Diagnostic potential of immune serum proteins in Osteosaropenia identified via proximity extension assay

Background
Osteosarcopenia, characterized by coexistence of osteoporosis and sarcopenia, is influenced by immunological dysfunction and systemic inflammation, however their specific roles remain unclear. This study aimed to investigate inflammation-related serum profiles in osteosarcopenia using the Proximity Extension Assay (PEA).
Methods
Overall, 50 participants with a history of falls and fractures were recruited and classified into three groups, controls, sarcopenia, and osteosarcopenia. Oseteosarcopenia was diagnosed in individuals with both functional sarcopenia and osteoporosis. Functional sarcopenia was diagnosed according to the Korean Working Group on Sarcopenia guidelines. Osteoporosis was defined as a T-score of the areal bone mineral density (aBMD) of the femoral neck ≤ −2.5. Serum inflammatory protein levels were quantified using the Olink® PEA inflammation panel, targeting 92 proteins.
Results
Twenty inflammation-related proteins were identified as differentially expressed proteins (DEPs), and 33 proteins showed significant correlations with clinical measures of muscle function or aBMD of the total hip, femoral neck or lumbar spine.
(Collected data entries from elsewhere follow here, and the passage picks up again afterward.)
Definition write_local (free : bool) (p : write_pc) (sh : shared) : option (write_pc * shared) :=
  match p with
  | W_test => Some (if sh_code sh then W_exit else W_lock, sh)
  | W_lock => if free then Some (W_null, sh) else None
  | W_null => Some (W_wait, sh)
  | W_wait => None
  | W_wake => if free then Some (W_flag, sh) else None
  | W_flag => Some (if sh_code sh then W_exit else W_acquire, sh)
  | W_acquire =>
      match take_message sh with
      | (None, sh') => Some (W_null, sh')
      | (Some m, sh') => Some (W_have m, sh')
      end
  | W_have m => Some (W_write m, sh)
  | W_write m => Some (W_next, processed m sh)
  | W_next =>
      match take_message sh with
      | (None, sh') => Some (W_test, sh')
      | (Some m, sh') => Some (W_write m, sh')
      end
  | W_exit => None
  end.

#[export] Instance write_thread : routine write_pc := {
  holds := write_holds;
  pc_wait := W_wait;
  pc_wake := W_wake;
  pc_exit := W_exit;
  held := write_held;
  local := write_local;
  broadcast_with_flag := false
}.

(** ** [dispatch_routine] *)

Inductive dispatch_pc :=
  | D_test                        (* while (dispatch_shutdown_code == 0u ...) *)
  | D_acquire                     (* connector_acquire_inbound_message, no lock is held *)
  | D_lock (m : option Z)         (* connector_mutex_lock (&dispatch_lock) *)
  | D_check (m : option Z)        (* while (message == NULL && code == 0u), the lock is held *)
  | D_wait                        (* in connector_condition_wait, the lock is released *)
  | D_wake                        (* woken, the lock is to be taken again *)
  | D_unlock                      (* connector_mutex_unlock after the wait *)
  | D_code                        (* if (dispatch_shutdown_code != 0u) *)
  | D_again                       (* the acquire of the waiting loop *)
  | D_loop (m : option Z)         (* while (message != NULL && code == 0u) *)
  | D_next                        (* the acquire of the inner loop *)
  | D_drop (m : Z)                (* deleting the message behind thread_exit *)
  | D_exit.

#[export] Instance dispatch_pc_eq_dec : EqDecision dispatch_pc.
Proof. solve_decision. Defined.

Definition dispatch_holds (p : dispatch_pc) : bool :=
  match p with D_check _ | D_unlock => true | _ => false end.
Definition dispatch_held (p : dispatch_pc) : list Z :=
  match p with
  | D_lock m | D_check m | D_loop m => option_list m
  | D_drop m => [m]
  | _ => []
  end.

Definition dispatch_local (free : bool) (p : dispatch_pc) (sh : shared) : option (dispatch_pc * shared) :=
  match p with
  | D_test => Some (if sh_code sh then D_exit else D_acquire, sh)
  | D_acquire => let '(m, sh') := take_message sh in Some (D_lock m, sh')
  | D_lock m => if free then Some (D_check m, sh) else None
  | D_check m =>
      match m with
      | None => Some (if sh_code sh then D_loop None else D_wait, sh)
      | Some _ => Some (D_loop m, sh)
      end
  | D_wait => None
  | D_wake => if free then Some (D_unlock, sh) else None
  | D_unlock => Some (D_code, sh)
  | D_code => Some (if sh_code sh then D_exit else D_again, sh)
  | D_again => let '(m, sh') := take_message sh in Some (D_lock m, sh')
  | D_loop m =>
      match m with
      | None => Some (D_test, sh)
      | Some x => if sh_code sh then Some (D_drop x, sh) else Some (D_next, processed x sh)
      end
  | D_next => let '(m, sh') := take_message sh in Some (D_loop m, sh')
  | D_drop x => Some (D_exit, dropped x sh)
  | D_exit => None
  end.

#[export] Instance dispatch_thread : routine dispatch_pc := {
  holds := dispatch_holds;
  pc_wait := D_wait;
  pc_wake := D_wake;
  pc_exit := D_exit;
  held := dispatch_held;
  local := dispatch_local;
  broadcast_with_flag := true
}.

(** ** Messages are conserved *)

(** What a routine promises about the messages. *)
Class conserving (pc : Type) `{routine pc} : Prop := {
  held_wait : held pc_wait = [] /\ held pc_wake = [];
  local_conserves : forall free p sh p' sh', local free p sh = Some (p', sh') ->
    sh_enqueued sh' = sh_enqueued sh /\
    sh_done sh' ++ sh_dropped sh' ++ held p' ++ sh_queue sh' ≡ₚ
      sh_done sh ++ sh_dropped sh ++ held p ++ sh_queue sh
}.

Ltac run_local :=
  unfold take_message in *;
  repeat match goal with
  | |- context [match sh_queue ?x with _ => _ end] => destruct (sh_queue x) eqn:?
  | |- context [if ?b then _ else _] => destruct b
  end.

#[export] Instance write_conserving : conserving write_pc.
Proof.
  constructor; [done|]. intros free p sh p' sh'. cbn [local write_thread].
  destruct p; cbn [write_local]; run_local; intros [= <- <-]; cbn; split; try done;
    try solve_Permutation.
  all: by rewrite ?Heql, <- ?app_assoc.
Qed.

#[export] Instance dispatch_conserving : conserving dispatch_pc.
Proof.
  constructor; [done|]. intros free p sh p' sh'. cbn [local dispatch_thread].
  destruct p as [| |m|m| | | | | |m| |m|]; try (destruct m as [m|]); cbn [dispatch_local]; run_local; intros [= <- <-]; cbn; split; try done;
    try solve_Permutation.
  all: by rewrite ?Heql, <- ?app_assoc.
Qed.

Section conservation.
Context {pc : Type} `{conserving pc}.
Implicit Types s : state pc.

(** The messages the threads have in hand. *)
Definition in_hand (ps : list pc) : list Z := concat (map held ps).
#[local] Arguments in_hand ps : simpl never.

(** Every message is in exactly one place. *)
Definition conserved s : Prop :=
  sh_done (fst s) ++ sh_dropped (fst s) ++ in_hand (snd s) ++ sh_queue (fst s) ≡ₚ sh_enqueued (fst s).

Lemma in_hand_insert ps i p p' :
  ps !! i = Some p -> exists rest, in_hand ps ≡ₚ held p ++ rest /\ in_hand (<[i := p']> ps) ≡ₚ held p' ++ rest.
Proof.
  intros Hi. exists (in_hand (take i ps ++ drop (S i) ps)). unfold in_hand.
  rewrite (insert_take_drop ps i p') by (by eapply lookup_lt_Some).
  rewrite <- (take_drop_middle ps i p Hi) at 1.
  rewrite !map_app, !concat_app. cbn [map concat]. split; solve_Permutation.
Qed.

Lemma in_hand_wake ps : in_hand (wake_all ps) = in_hand ps.
Proof.
  unfold in_hand, wake_all. rewrite map_map. f_equal. apply map_ext. intros p. unfold is_waiting.
  case_bool_decide as Hp; [|done]. subst p. by destruct held_wait as [-> ->].
Qed.

Lemma in_hand_wake_one ps i : ps !! i = Some pc_wait -> in_hand (<[i := pc_wake]> ps) ≡ₚ in_hand ps.
Proof.
  intros Hi. destruct (in_hand_insert ps i pc_wait pc_wake Hi) as (rest & H1 & H2).
  rewrite H1, H2. by destruct held_wait as [-> ->].
Qed.

Lemma step_conserved a s s' : conserved s -> step a s = Some s' -> conserved s'.
Proof.
  unfold conserved. destruct s as [sh ps]. destruct a as [i|m|i|i|]; cbn [step fst snd].
  - intros Hs. unfold run_thread. destruct (ps !! i) as [p|] eqn:Hi; [|by cbn; rewrite Hi]. cbn. rewrite Hi. cbn.
    destruct (local _ p sh) as [[p' sh']|] eqn:Hl; [|done]. intros [= <-]. cbn.
    destruct (local_conserves _ _ _ _ _ Hl) as [He Hp].
    destruct (in_hand_insert ps i p p' Hi) as (rest & H1 & H2).
    rewrite He, <- Hs, H1, H2. transitivity (rest ++ (sh_done sh' ++ sh_dropped sh' ++ held p' ++ sh_queue sh')).
    { solve_Permutation. } rewrite Hp. solve_Permutation.
  - intros Hs [= <-]. cbn. rewrite <- Hs. solve_Permutation.
  - intros Hs. unfold signal. destruct (lock_free _ && _); [|done].
    destruct (ps !! i) as [p|] eqn:Hi; [|done]. unfold is_waiting at 1.
    case_bool_decide as Hp; [|destruct (existsb _ _); [done|]]; intros [= <-]; cbn; [|done].
    subst p. by rewrite in_hand_wake_one.
  - intros Hs. unfold wake_spuriously. cbn [fst snd]. destruct (ps !! i) as [p|] eqn:Hi; [|done]. cbn.
    unfold is_waiting. case_bool_decide as Hp; [|done]. intros [= <-]. cbn. subst p. by rewrite in_hand_wake_one.
  - intros Hs. unfold main_step. destruct (sh_main sh) as [| |k|]; [| | |done].
    + destruct broadcast_with_flag; [destruct (lock_free _); [|done]|]; intros [= <-]; cbn; [|done].
      by rewrite in_hand_wake.
    + destruct (lock_free _); [|done]. intros [= <-]. cbn. by rewrite in_hand_wake.
    + destruct (ps !! k) as [p|]; [case_bool_decide; [|done]|]; by intros [= <-].
Qed.

Lemma run_conserved actions s s' : conserved s -> run actions s = Some s' -> conserved s'.
Proof.
  revert s. induction actions as [|a actions IH]; intros s Hs; cbn [run]; [by intros [= <-]|].
  destruct (step a s) as [s1|] eqn:E; cbn; [|done]. apply IH. by apply (step_conserved a s).
Qed.

Lemma reachable_conserved p n s : held p = [] -> reachable p n s -> conserved s.
Proof.
  intros Hp [actions Hrun]. apply run_conserved in Hrun; [done|].
  unfold conserved, in_hand. cbn. rewrite app_nil_r. clear -Hp.
  induction n as [|n IH]; [done|]. cbn. by rewrite Hp.
Qed.

End conservation.

(** ** The shutdown of the dispatch threads *)

(** How many steps a thread still makes once the shutdown code is set. *)
Definition dispatch_rank (p : dispatch_pc) : nat :=
  match p with
  | D_exit | D_wait => 0
  | D_drop _ | D_test | D_code => 1
  | D_loop _ | D_unlock => 2
  | D_next | D_check _ | D_wake => 3
  | D_lock _ => 4
  | D_acquire | D_again => 5
  end.
Definition shutdown_measure (s : state dispatch_pc) : nat := sum_list (map dispatch_rank (snd s)).

Section dispatch_shutdown.
Implicit Types s : state dispatch_pc.

Definition none_waits s : Prop := sh_code (fst s) = true -> Forall (fun p => p <> D_wait) (snd s).

Lemma take_message_code sh : sh_code (snd (take_message sh)) = sh_code sh.
Proof. unfold take_message. by destruct (sh_queue sh). Qed.

Lemma dispatch_local_code free p sh p' sh' :
  dispatch_local free p sh = Some (p', sh') ->
  sh_code sh' = sh_code sh /\
  (sh_code sh = true -> p' <> D_wait /\ (dispatch_rank p' < dispatch_rank p)%nat).
Proof.
  pose proof (take_message_code sh) as Ht. destruct (take_message sh) as [m' sh1] eqn:Em. cbn in Ht.
  destruct p as [| |m|m| | | | | |m| |m|]; cbn [dispatch_local]; rewrite ?Em;
    try (destruct m as [m|]); destruct free; destruct (sh_code sh) eqn:Ec; intros [= <- <-]; cbn;
    (split; [congruence|]); intros ?; (split; [done | lia]).
Qed.

Lemma wake_all_none ps : Forall (fun p => p <> D_wait) (wake_all ps).
Proof.
  apply Forall_forall. intros p Hp. apply list_elem_of_In, in_map_iff in Hp as (p' & <- & _).
  unfold is_waiting. by case_bool_decide.
Qed.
Weighted Gene Co-Expression Network Analysis (WGCNA) identified 27 proteins with significant module membership and contribution to group separation. Notably, four proteins, including SLAMF1, OPG, FGF-23, and CSF-1 were DEPs, significant in WGCNA, and correlated with clinical variables. Principal component analysis and heatmap analyses revealed osteosacropenia as a distinct entity, differing from sarcopenia and controls. Bioinformatics suggested that T cell modulation and tumor necrosis factor binding capacity play significant roles in osteosarcopenia development.
Conclusions
Osteosarcopenia exhibited unique immune-related profiles distinct from those of sarcopenia and controls, emphasizing the potential role of inflammation and adaptive immunity in its pathogenesis.